[DATASET RECORDS Boundary: Start]

(* ===== verification/Typed.v ===== *)
(** * Invariants of code, whatever its arguments

    [safe P c Q]: when [c] runs from a state with [P] and gives a result, the
    state has [P] again and the result [Q]. The rules follow the code, so that
    a proof for a function is one step per call. *)

From S2P Require Import Prelude.

Definition safe {S A} (P : S → Prop) (c : K S A) (Q : A → Prop) : Prop :=
  ∀ s a s', P s → c s = Ok (a, s') → P s' ∧ Q a.
Abbreviation keeps P c := (safe P c (λ _, True)).

Section rules.
Context {S : Type} (P : S → Prop).

Lemma safe_mono {A} (c : K S A) (Q R : A → Prop) : safe P c Q → (∀ a, Q a → R a) → safe P c R.
Proof. intros Hc Hq s a s' Hs E. destruct (Hc s a s' Hs E). auto. Qed.
Lemma safe_keeps {A} (c : K S A) (Q : A → Prop) : safe P c Q → keeps P c.
Proof. intros Hc. by eapply safe_mono. Qed.
Lemma safe_ret {A} (a : A) (Q : A → Prop) : Q a → safe P (mret a) Q.
Proof. intros Hq s ? ? Hs [= <- <-]. done. Qed.
Lemma safe_ret_eq {A} (a : A) : safe P (mret a) (λ x, x = a).
Proof. by apply safe_ret. Qed.
Lemma safe_bind {A B} (c : K S A) (f : A → K S B) (Q : A → Prop) (R : B → Prop) :
  safe P c Q → (∀ a, Q a → safe P (f a) R) → safe P (c ≫= f) R.
Proof.
  intros Hc Hf s b s' Hs. unfold mbind, K_bind. destruct (c s) as [[a s1]| |] eqn:E; [|done..].
  destruct (Hc s a s1 Hs E) as [Hs1 Ha]. by apply Hf.
Qed.
Lemma safe_fault {A} (Q : A → Prop) : safe P kfault Q.
Proof. done. Qed.
Lemma safe_spin {A} (Q : A → Prop) : safe P kspin Q.
Proof. done. Qed.
Lemma safe_get {T} (f : S → T) (Q : T → Prop) : (∀ s, P s → Q (f s)) → safe P (kget f) Q.
Proof. intros Hq s ? ? Hs [= <- <-]. auto. Qed.
Lemma safe_mod (f : S → S) : (∀ s, P s → P (f s)) → keeps P (kmod f).
Proof. intros Hf s ? ? Hs [= <- <-]. auto. Qed.
Lemma safe_lift {A} (o : option A) (Q : A → Prop) : (∀ a, o = Some a → Q a) → safe P (klift o) Q.
Proof. intros Hq. destruct o as [a|]; [apply safe_ret; auto|apply safe_fault]. Qed.
(** Code that looks at the state it starts from. *)
Lemma safe_state {A} (f : S → K S A) (Q : A → Prop) : (∀ s, P s → safe P (f s) Q) → safe P (λ s, f s s) Q.
Proof. intros Hf s a s' Hs E. by eapply Hf. Qed.
Lemma safe_for n i (body : Z → K S unit) :
  (∀ j, i ≤ j < i + Z.of_nat n → keeps P (body j)) → keeps P (for_loop n i body).
Proof.
  revert i. induction n as [|n IH]; intros i Hb; cbn [for_loop]; [by apply safe_ret|].
  eapply safe_bind; [apply Hb; lia|]. intros _ _. apply IH. intros j Hj. apply Hb. lia.
Qed.
End rules.

(** A run of a sequence. *)
Lemma bind_run {S A B} (c : K S A) (f : A → K S B) s b s' :
  (c ≫= f) s = Ok (b, s') → ∃ a s1, c s = Ok (a, s1) ∧ f a s1 = Ok (b, s').
Proof. unfold mbind, K_bind. destruct (c s) as [[a s1]| |]; [|done..]. by exists a, s1. Qed.

(** Code on a part of the state. *)
Lemma safe_zoom {S T A} (p : S → T) `{!Setter p} (P : S → Prop) (P' : T → Prop) (c : K T A) Q :
  (∀ s, P s → P' (p s)) → (∀ s t, P s → P' t → P (s <| p := t |>)) →
  safe P' c Q → safe P (zoom p c) Q.
Proof.
  intros Hg Hp Hc s a s' Hs. unfold zoom. destruct (c (p s)) as [[x t]| |] eqn:E; [|done..].
  intros [= <- <-]. destruct (Hc (p s) x t (Hg s Hs) E). auto.
Qed.

(** Lemmas about functions, by the calls they are found under. *)
Create HintDb safe discriminated.
#[export] Hint Constants Opaque : safe.

(** One step of a function. The result of a test or of a [match] in front is
    forgotten; that of a call is what its lemma says. *)
Ltac safe_call := first
  [ solve [typeclasses eauto with safe nocore]
  | solve [eapply safe_mono; [solve [typeclasses eauto with safe nocore]|intros; cbv beta in *; done]] ].
Ltac safe_step :=
  cbv beta zeta;
  lazymatch goal with
  | |- safe _ (mret _) (λ _, True) => apply safe_ret; exact I
  | |- safe _ kfault _ => apply safe_fault
  | |- safe _ kspin _ => apply safe_spin
  | |- safe _ (mbind _ (mret _)) _ => eapply safe_bind; [apply safe_ret_eq|intros ? ->]
  | |- safe _ (mbind _ (match ?x with _ => _ end)) _ =>
      apply (safe_bind _ _ _ (λ _, True)); [|intros ? _]
  | |- safe _ (mbind _ (mbind _ _)) _ => apply (safe_bind _ _ _ (λ _, True)); [|intros ? _]
  | |- safe _ (mbind _ _) _ =>
      first [ eapply safe_bind; [safe_call|intros ? ?] | apply (safe_bind _ _ _ (λ _, True)); [|intros ? _] ]
  | |- safe _ (match ?x with _ => _ end) _ =>
      lazymatch type of x with
      | bool => let E := fresh "E" in destruct x eqn:E;
          rewrite ?andb_true_iff, ?orb_false_iff, ?bool_decide_eq_true, ?bool_decide_eq_false in E
      | _ => destruct x
      end
  | |- safe _ (klift _) (λ _, True) => by apply safe_lift
  | |- safe _ (kget _) (λ _, True) => by apply safe_get
  | |- safe _ (for_loop _ _ _) _ => apply safe_for; intros ? ?
  | |- safe _ _ _ => safe_call
  end.
Ltac safe_auto := repeat safe_step.
(** A loop, by induction on its bound. *)
Tactic Notation "safe_loop" ident(n) reference(f) := induction n; intros; cbn [f]; safe_auto.
(** Code that is not a call, as an argument of a call. *)
#[export] Hint Extern 9 (safe _ ?c (λ _, True)) =>
  lazymatch c with
  | mbind _ _ => idtac
  | for_loop _ _ _ => idtac
  | mret _ => idtac
  | match _ with _ => _ end => idtac
  end; solve [safe_auto] : safe.
(* ===== verification/TypedIO.v ===== *)
(** * Devices, screen, printing and paging keep the types *)

From S2P Require Import Prelude CInt Memory CString State I8259 Screen Printf Rtc Pit.
From S2P Require Import Paging Process Typed TypedMem TypedState.

(** ** Ports *)
Section ports.
Context `{Device}.
Lemma inb_safe p : safe trace_ok (inb p) is_u8.
Proof.
  intros io v io' Hio E. unfold inb in E. injection E as <- <-. split; [|apply u8_range].
  apply Forall_cons. split; [apply u8_range|exact Hio].
Qed.
Lemma outb_safe d p : keeps trace_ok (outb d p).
Proof. apply safe_mod. intros io Hio. apply Forall_cons. split; [apply u8_range|exact Hio]. Qed.
Lemma cli_safe : keeps trace_ok cli.
Proof. apply safe_mod. intros io Hio. apply Forall_cons. by split. Qed.
Lemma sti_safe : keeps trace_ok sti.
Proof. apply safe_mod. intros io Hio. apply Forall_cons. by split. Qed.
Lemma restore_flags_safe f : keeps trace_ok (restore_flags f).
Proof. by apply safe_mod. Qed.
#[local] Hint Resolve inb_safe outb_safe cli_safe sti_safe restore_flags_safe : safe.
Lemma cli_and_save_safe : keeps trace_ok cli_and_save.
Proof. unfold cli_and_save. safe_auto. Qed.
Lemma enable_irq_safe n : keeps trace_ok (enable_irq n).
Proof. unfold enable_irq. safe_auto. Qed.
Lemma send_eoi_safe n : keeps trace_ok (send_eoi n).
Proof. unfold send_eoi. safe_auto. Qed.
#[local] Hint Resolve cli_and_save_safe enable_irq_safe : safe.
Lemma i8259_init_safe : keeps trace_ok i8259_init.
Proof. unfold i8259_init. safe_auto. Qed.
Lemma pit_init_safe : keeps trace_ok pit_init.
Proof. unfold pit_init. safe_auto. Qed.
Lemma pit_set_freq_safe c f : keeps trace_ok (pit_set_freq c f).
Proof. unfold pit_set_freq. safe_auto. Qed.
End ports.
#[export] Hint Resolve inb_safe outb_safe cli_safe sti_safe restore_flags_safe cli_and_save_safe
  enable_irq_safe send_eoi_safe i8259_init_safe pit_init_safe pit_set_freq_safe : safe.

(** ** The screen *)
Lemma screen_x_at_safe i : safe state_ok (screen_x_at i) (λ x, 0 ≤ x < 80).
Proof.
  unfold screen_x_at. eapply safe_bind; [apply get_scr|]. intros c Hc. apply safe_lift.
  intros x Hx. eapply (zlookup_ok (λ x, 0 ≤ x < 80)); [apply Hc|exact Hx].
Qed.
Lemma screen_y_at_safe i : safe state_ok (screen_y_at i) (λ y, 0 ≤ y < 25).
Proof.
  unfold screen_y_at. eapply safe_bind; [apply get_scr|]. intros c Hc. apply safe_lift.
  intros x Hx. eapply (zlookup_ok (λ x, 0 ≤ x < 25)); [apply Hc|exact Hx].
Qed.
Lemma set_screen_x_safe i v : 0 ≤ v < 80 → keeps state_ok (set_screen_x i v).
Proof.
  intros Hv. unfold set_screen_x. eapply safe_bind; [apply get_scr|]. intros c Hc.
  eapply safe_bind; [apply (safe_lift _ _ (λ l, length l = 3%nat ∧ Forall (λ x, 0 ≤ x < 80) l))|].
  { intros l Hl. eapply zupdate_ok; [apply Hc|exact Hv|exact Hl]. }
  intros l Hl. apply mod_scr. intros d []. by split.
Qed.
Lemma set_screen_y_safe i v : 0 ≤ v < 25 → keeps state_ok (set_screen_y i v).
Proof.
  intros Hv. unfold set_screen_y. eapply safe_bind; [apply get_scr|]. intros c Hc.
  eapply safe_bind; [apply (safe_lift _ _ (λ l, length l = 3%nat ∧ Forall (λ x, 0 ≤ x < 25) l))|].
  { intros l Hl. eapply zupdate_ok; [apply Hc|exact Hv|exact Hl]. }
  intros l Hl. apply mod_scr. intros d []. by split.
Qed.
Lemma whatTerm_safe : safe state_ok whatTerm (λ t, 0 ≤ t ≤ 3).
Proof. unfold whatTerm. eapply safe_bind; [apply get_scr|]. intros c []. by apply safe_ret. Qed.
#[export] Hint Resolve screen_x_at_safe screen_y_at_safe whatTerm_safe : safe.
(** A cursor that is set is in range by its tests. *)
#[export] Hint Extern 1 (safe _ (set_screen_x _ _) _) => apply set_screen_x_safe; lia : safe.
#[export] Hint Extern 1 (safe _ (set_screen_y _ _) _) => apply set_screen_y_safe; lia : safe.

Lemma screenInit_safe : keeps state_ok screenInit.
Proof. apply mod_scr. intros c []. by split. Qed.
Lemma set_whichTerm_safe v : keeps state_ok (set_whichTerm v).
Proof. apply mod_scr. intros c []. by split. Qed.
Lemma clear_safe : keeps state_ok clear.
Proof. unfold clear. safe_auto. Qed.
#[export] Hint Resolve screenInit_safe set_whichTerm_safe clear_safe : safe.

(** Values in range. *)
Lemma quot_small x : 0 ≤ x < 80 → Z.quot x 80 = 0.
Proof. intros. by apply Z.quot_small. Qed.
Lemma backspace_safe : keeps state_ok backspace.
Proof.
  unfold backspace. do 3 safe_step. cbv beta in *.
  apply (safe_bind _ _ _ (λ _, True)); [|intros _ _; safe_auto].
  case_bool_decide; [case_bool_decide|]; [safe_auto| |safe_auto].
  unfold NUM_COLS, NUM_ROWS. rewrite (Z.rem_small (_ - 1)), quot_small, Z.rem_small by lia. safe_auto.
Qed.
Lemma tScroll_safe z : keeps state_ok (tScroll z).
Proof. unfold tScroll. safe_auto. Qed.
#[export] Hint Resolve backspace_safe tScroll_safe : safe.

(** At the end of a line the column of a terminal is 80 for a moment. *)
Definition edge (i : Z) (s : kstate) : Prop :=
  state_ok (s <| kscr ::= (λ c, c <| screen_x ::= <[Z.to_nat i := 0]> |>) |>).
Lemma edge_read {A} i (c : K kstate A) : (∀ s a s', c s = Ok (a, s') → s' = s) → keeps (edge i) c.
Proof. intros Hc s a s' Hs E. by rewrite (Hc _ _ _ E). Qed.
Lemma edge_mem {A} i (c : K mem A) : keeps mem_ok c → keeps (edge i) (on_mem c).
Proof. apply (safe_zoom kmem); [intros s He; apply (st_mem _ He)|]. intros s m [] Hm. by split. Qed.
Lemma set_screen_run i v s u s' : set_screen_x i v s = Ok (u, s') →
  0 ≤ i < Z.of_nat (length (screen_x (kscr s))) ∧
  s' = s <| kscr ::= (λ c, c <| screen_x := <[Z.to_nat i := v]> (screen_x (kscr s)) |>) |>.
Proof.
  unfold set_screen_x, mbind, K_bind, kget, klift. destruct (zupdate _ i v) as [l|] eqn:E; [|done].
  intros [= _ <-]. apply zupdate_Some in E as [Hi ->]. by split.
Qed.
Lemma edge_enter i v s u s' : state_ok s → set_screen_x i v s = Ok (u, s') → edge i s'.
Proof.
  intros Hs [Hi ->]%set_screen_run. pose proof (st_scr _ Hs) as [[Hl Hf] Hy Hc Hk].
  destruct Hs. unfold edge. split; try done. upd_cbv.
  split; try done. upd_cbv. rewrite list_insert_insert_eq, length_insert. split; [done|]. by apply Forall_insert.
Qed.
Lemma edge_leave i v s u s' : 0 ≤ v < 80 → edge i s → set_screen_x i v s = Ok (u, s') → state_ok s'.
Proof.
  intros Hv He [Hi ->]%set_screen_run. pose proof (st_scr _ He) as Hs. destruct He. split; try done.
  revert Hs. upd_cbv. intros [[Hl Hf] Hy Hc Hk].
  revert Hl Hf Hy Hc Hk. upd_cbv. intros Hl Hf Hy Hc Hk. split; try done. upd_cbv.
  rewrite length_insert in Hl |- *. split; [done|].
  rewrite <-(list_insert_insert_eq (screen_x (kscr s)) (Z.to_nat i) v 0). by apply Forall_insert.
Qed.
Lemma edge_scroll i z : keeps (edge i) (tScroll z).
Proof.
  unfold tScroll. eapply safe_bind; [apply edge_read|].
  { intros s a s'. unfold cur_pcb, pcb_get, mbind, K_bind, kget, klift. by destruct (pcbs _ !! _) as [b|]; intros [=]. }
  intros b _. eapply safe_bind; [apply edge_read; by intros s a s' [=]|]. intros t _.
  destruct (bool_decide _); apply edge_mem; safe_auto.
Qed.
Lemma edge_row i j v : 0 ≤ v < 25 → keeps (edge i) (set_screen_y j v).
Proof.
  intros Hv s u s' He E. unfold set_screen_y, mbind, K_bind, kget, klift in E.
  destruct (zupdate _ j v) as [l|] eqn:El; [|done]. injection E as _ <-. split; [|done].
  pose proof (st_scr _ He) as Hs. destruct He. split; try done. revert Hs. upd_cbv. intros [Hx Hy Hc Hk]. split; try done.
  revert Hy. upd_cbv. intros Hy. by eapply zupdate_ok.
Qed.

Lemma putc_at_safe c t base k : keeps state_ok (putc_at c t base k).
Proof.
  unfold putc_at. destruct (_ || _).
  { eapply safe_bind; [apply screen_y_at_safe|]. intros y Hy. cbv beta in Hy.
    safe_step; [|safe_auto]. unfold NUM_ROWS. case_bool_decide; safe_auto. }
  eapply safe_bind; [apply screen_y_at_safe|]. intros y Hy. cbv beta in Hy.
  eapply safe_bind; [apply screen_x_at_safe|]. intros x Hx. cbv beta in Hx.
  eapply (safe_bind _ _ _ (λ _, True)); [safe_auto|]. intros _ _ s u s' Hs E.
  apply bind_run in E as (? & s1 & E1 & E). apply bind_run in E as (? & s2 & E2 & E3).
  pose proof (edge_enter _ _ _ _ _ Hs E1) as H1. split; [|done].
  assert (0 ≤ Z.quot (x + 1) NUM_COLS) by (unfold NUM_COLS; apply Z.quot_pos; lia).
  match type of E2 with ?m _ = _ => assert (keeps (edge (t - 1)) m) as H2 end.
  { destruct (_ && _); [apply edge_scroll|apply edge_row]. unfold NUM_ROWS.
    pose proof (Z.rem_bound_pos (y + Z.quot (x + 1) NUM_COLS) 25). lia. }
  eapply edge_leave; [|apply (H2 s1 _ s2 H1 E2)|exact E3].
  unfold NUM_COLS. pose proof (Z.rem_bound_pos (x + 1) 80). lia.
Qed.
#[export] Hint Resolve putc_at_safe : safe.
Lemma putc_safe c : keeps state_ok (putc c).
Proof. unfold putc. safe_auto. Qed.
#[export] Hint Resolve putc_safe : safe.
Lemma puts_loop_safe n a i : keeps state_ok (puts_loop n a i).
Proof. revert a i. safe_loop n puts_loop. Qed.
Lemma puts_safe a : keeps state_ok (puts a).
Proof. apply (safe_state _ (λ k, puts_loop (S (size (kmem k))) a 0)). intros. apply puts_loop_safe. Qed.
#[export] Hint Resolve puts_safe : safe.

(** ** [printf] *)
Section layout.
Context `{Device} `{Layout}.
Lemma next_arg_safe args : keeps state_ok (next_arg args).
Proof. unfold next_arg. safe_auto. Qed.
#[local] Hint Resolve next_arg_safe : safe.
Lemma conversion_safe c alt args : keeps state_ok (conversion c alt args).
Proof. unfold conversion. safe_auto. Qed.
#[local] Hint Resolve conversion_safe : safe.
Lemma format_char_switch_safe fmt alt args : keeps state_ok (format_char_switch fmt alt args).
Proof. revert alt. induction fmt; intros; cbn [format_char_switch]; safe_auto. Qed.
#[local] Hint Resolve format_char_switch_safe : safe.
Lemma printf_loop_safe n fmt args : keeps state_ok (printf_loop n fmt args).
Proof. revert fmt args. induction n; intros fmt args; destruct fmt; cbn [printf_loop]; safe_auto. Qed.
#[local] Hint Resolve printf_loop_safe : safe.
Lemma printf_safe fmt args : keeps state_ok (printf fmt args).
Proof. unfold printf. safe_auto. Qed.
Lemma updatecursor_safe : keeps state_ok updatecursor.
Proof. unfold updatecursor. safe_auto. Qed.
End layout.
#[export] Hint Resolve printf_safe updatecursor_safe : safe.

[DATASET RECORDS Boundary: End]

[TASK BRIEF]
An exact, complete copy of the lines above from the one with "Proof. intros Hq s ? ? Hs [= <- <-]. done." through the one with "(klift o) Q." is the whole answer.

[TASK RESULT]
Proof. intros Hq s ? ? Hs [= <- <-]. done. Qed.
Lemma safe_ret_eq {A} (a : A) : safe P (mret a) (λ x, x = a).
Proof. by apply safe_ret. Qed.
Lemma safe_bind {A B} (c : K S A) (f : A → K S B) (Q : A → Prop) (R : B → Prop) :
  safe P c Q → (∀ a, Q a → safe P (f a) R) → safe P (c ≫= f) R.
Proof.
  intros Hc Hf s b s' Hs. unfold mbind, K_bind. destruct (c s) as [[a s1]| |] eqn:E; [|done..].
  destruct (Hc s a s1 Hs E) as [Hs1 Ha]. by apply Hf.
Qed.
Lemma safe_fault {A} (Q : A → Prop) : safe P kfault Q.
Proof. done. Qed.
Lemma safe_spin {A} (Q : A → Prop) : safe P kspin Q.
Proof. done. Qed.
Lemma safe_get {T} (f : S → T) (Q : T → Prop) : (∀ s, P s → Q (f s)) → safe P (kget f) Q.
Proof. intros Hq s ? ? Hs [= <- <-]. auto. Qed.
Lemma safe_mod (f : S → S) : (∀ s, P s → P (f s)) → keeps P (kmod f).
Proof. intros Hf s ? ? Hs [= <- <-]. auto. Qed.
Lemma safe_lift {A} (o : option A) (Q : A → Prop) : (∀ a, o = Some a → Q a) → safe P (klift o) Q.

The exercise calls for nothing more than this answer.